だが、否定しきれない。否定できないことを、この女はきっちり嗅ぎ取る。
陽鳥は続ける。
「私もたぶん、前より危ない」
「自覚あるのかよ」
「あるよ。止めた側って、思ったより引きずるのね」
そこで初めて、彼女は真正面から紺野を見た。
「次も見るかもしれない、って思ってる」
その言葉の意味を、紺野はすぐに理解した。
また危ない底を見るかもしれない。見たくない。でも、目を逸らせない。逸らさない。
それは恐怖であり、執着でもある。
「見せねえよ」
紺野は反射で言った。
陽鳥は肩をすくめる。
「努力はしてよ」
「軽く言うな」
「軽く言ってない。かなり本気」
夕日が屋上の床へ長く伸びる。
二人の影も伸びる。重ならない。だが離れきってもいない。二歩ぶんの距離が、以前より遠くて、以前より近かった。
謝罪は無い。許しも無い。
東都の夜にできた傷口は、まだ開いたままだ。
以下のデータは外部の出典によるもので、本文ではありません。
(* ===== verification/SchemaV1.v ===== *)
(** Version 1 of the portable checkpoint format: the byte cursor, the codecs of
    the register blocks, pages and MSR records, the page/vCPU checkpoint
    ([src/src/state_snapshot/page_set/schema_v1/] [types.rs], [codec.rs],
    [encoding.rs], [cursor_tests.rs]) and the stand-alone vCPU state
    ([vcpu_state.rs]). *)

From stdpp Require Import sorting.
From S2P Require Import Prelude LongMode Msr VcpuState.

Definition BOUNDED_CHECKPOINT_PAGE_SET_LIMIT : Z := 8.
Definition VERSIONED_PAGE_VCPU_CHECKPOINT_MAGIC : list Z := [77; 72; 86; 67; 75; 80; 84; 0].
Definition VERSIONED_PAGE_VCPU_CHECKPOINT_VERSION : Z := 1.
Definition VERSIONED_PAGE_VCPU_CHECKPOINT_ARCH_X86_64 : Z := 1.
Definition VERSIONED_PAGE_VCPU_CHECKPOINT_MSR_LIMIT : Z := 256.
Definition HEADER_LEN : Z := 40.
Definition REGISTER_BLOCK_LEN : Z := 18 * 8.
Definition SEGMENT_BLOCK_LEN : Z := 24.
Definition DTABLE_BLOCK_LEN : Z := 16.
Definition SPECIAL_REGISTER_BLOCK_LEN : Z := 8 * SEGMENT_BLOCK_LEN + 2 * DTABLE_BLOCK_LEN + 11 * 8.
Definition PAGE_RECORD_LEN : Z := 8 + LONG_MODE_PAGE_SIZE.
Definition MSR_RECORD_LEN : Z := 16.

(** The three variants that wrap a rendered MSR error keep the error itself. *)
Inductive SchemaError :=
  | InvalidMagic
  | UnsupportedVersion (version : Z)
  | UnsupportedArchitecture (architecture : Z)
  | InvalidHeaderLength (length : Z)
  | InvalidTotalLength (declared actual : Z)
  | InvalidPageSize (size : Z)
  | InvalidPageCount (count : Z)
  | InvalidMsrCount (count : Z)
  | NonZeroFlags (flags : Z)
  | NonZeroReserved (field : string) (value : Z)
  | LengthOverflow
  | Truncated (offset needed remaining : Z)
  | UnalignedPage (address : Z)
  | PageAddressOverflow (address : Z)
  | NonCanonicalPageOrder (previous current : Z)
  | InvalidPageLength (address length : Z)
  | InvalidSegmentField (segment : Z) (field : string) (value : Z)
  | NonCanonicalMsrOrder (previous current : Z)
  | HostMsrIncompatible (detail : GuestMsrPolicyError)
  | MsrValueSet (detail : GuestMsrValueSetError)
  | MsrSnapshot (detail : GuestMsrSnapshotError).
(** [decode] is safe on arbitrary bytes: it never panics, and whatever it
    accepts is a well-formed checkpoint (between one and eight aligned pages in
    strictly increasing order, at most 256 MSRs in strictly increasing order,
    register fields in range) that [encode] accepts again, giving bytes of the
    same length that decode to the same checkpoint. *)
Theorem checkpoint_decode_spec bytes :
  bytes_ok bytes → usize (len bytes) →
  no_panic (decode bytes) ∧
  ∀ ck, decode bytes = Ok ck → ck_wf ck ∧
    ∃ bytes', encode ck = Ok bytes' ∧ len bytes' = len bytes ∧ decode bytes' = Ok ck.
Proof.
  intros Hb Hu. split; [by apply decode_no_panic|].
  intros ck H%decode_Ok_iff; [|done..]. pose proof (decodes_to_wf _ _ H) as Hwf. split; [done|].
  destruct (codec_roundtrip ck Hwf) as (bs&He&_&Hl&Hd). exists bs. split_and!; [done| |done].
  destruct H as (regs&sregs&(_&Hp&_)&_&_&_&_&->). by rewrite len_image.
Qed.
Lemma checkpoint_decode_spec_witness : no_panic (decode [77; 72; 86]).
Proof.
  apply (checkpoint_decode_spec [77; 72; 86]).
  - apply (Forall_impl (λ b, 0 ≤ b < 256)); [|intros; unfold in_width; lia].
    repeat (constructor; [lia|]). constructor.
  - split; [discriminate|reflexivity].
Defined.
(** ** vCPUs *)
Definition apply_cpu_policy (policy : GuestCpuPolicy) (id fd : Z) : prog H Error unit :=
  let entries := cpu_policy_entries policy in
  lift (debug_assert (len entries <=? KVM_MAX_SUPPORTED_CPUID_ENTRIES));;
  _ ← lift (expect (try_from 32 (len entries)));
  pmap_err (λ source, HostEnvironment (VcpuOperation id "KVM_SET_CPUID2" source))
    (ioctl_set_cpuid2 fd (cpuid_entry_to_kvm <$> entries)).
Definition read_vcpu_cpuid (id fd : Z) : prog H Error (list CpuidEntry) :=
  '(nent, entries) ← pmap_err (λ source, HostEnvironment (VcpuOperation id "KVM_GET_CPUID2" source))
                       (fill ioctl_get_cpuid2 fd KVM_MAX_SUPPORTED_CPUID_ENTRIES);
  count ← lift (validate_vcpu_cpuid_count id nent KVM_MAX_SUPPORTED_CPUID_ENTRIES);
  entries ← lift (slice entries 0 count);
  mret (cpuid_entry_from_kvm <$> entries).
Definition verify_cpu_policy_readback (policy : GuestCpuPolicy) (id : Z) (actual : list CpuidEntry) : res Error unit :=
  err_if (negb (bool_decide (cpu_policy_entries policy = actual)))
    (HostEnvironment (VcpuOperation id "verify KVM_GET_CPUID2 policy"
       (invalid_data "KVM CPUID read-back differs from the policy"))).
(** [Vcpu::from_kvm_fd] of [src/src/vcpu.rs]. *)
Definition from_kvm_fd (id fd run_mmap_size : Z) (internal_error_data : bool) : prog H Error VcpuHandle :=
  lift (map_err (λ source, HostEnvironment (VcpuRunMapping id source))
    (err_if (run_mmap_size <? required_kvm_run_prefix_size) (Custom InvalidInput
       (Message "kvm_run mmap length is smaller than the required x86 exit payload prefix"))));;
  run ← pmap_err (λ source, HostEnvironment (VcpuRunMapping id source)) (mmap_run fd run_mmap_size);
  mret {| vcpu_id := id; vcpu_fd_raw := fd; vcpu_run := run; vcpu_internal_error_data := internal_error_data |}.
Definition create_vcpu (self : Vm) (id : Z) : prog H Error VcpuHandle :=
  fd ← pmap_err (λ source, HostEnvironment (VcpuCreation id source)) (ioctl_create_vcpu (vm_fd self) id);
  releasing fd (
    apply_cpu_policy (vm_cpu_policy self) id fd;;
    readback ← read_vcpu_cpuid id fd;
    lift (verify_cpu_policy_readback (vm_cpu_policy self) id readback);;
    from_kvm_fd id fd (vm_mmap_size self) (vm_supports_internal_error_data self)).
End host.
そこへ綺麗な言葉を貼る段ではない。
それでも、完全に切れなかった。
それが救いかどうかは分からない。
むしろ、以前より危険な形で繋がり直してしまっただけかもしれない。
だが少なくとも今ここで、二人ともそれを見ないふりはしなかった。
陽鳥が先に扉の方へ体を向ける。
「妙子ちゃんに長いって怒られる前に戻ろうか」
「お前が先に呼び出されたんだろ」
「でも遅いのはだいたいあんたのせいにされるよ」
「ふざけんな」
「隊長だからね」
軽口を残して、陽鳥が歩く。
紺野はすぐには続かなかった。沈みかけた空を一度だけ見上げる。
静かだった。
静かすぎる帝都の空の下で、自分たちは何一つ片付けていない。
それでも、前へ進むための傷の持ち方だけは、少しだけ変わった気がした。
危ない線だ。
前より深い。
だが、もうそのこと自体を否定する段ではなかった。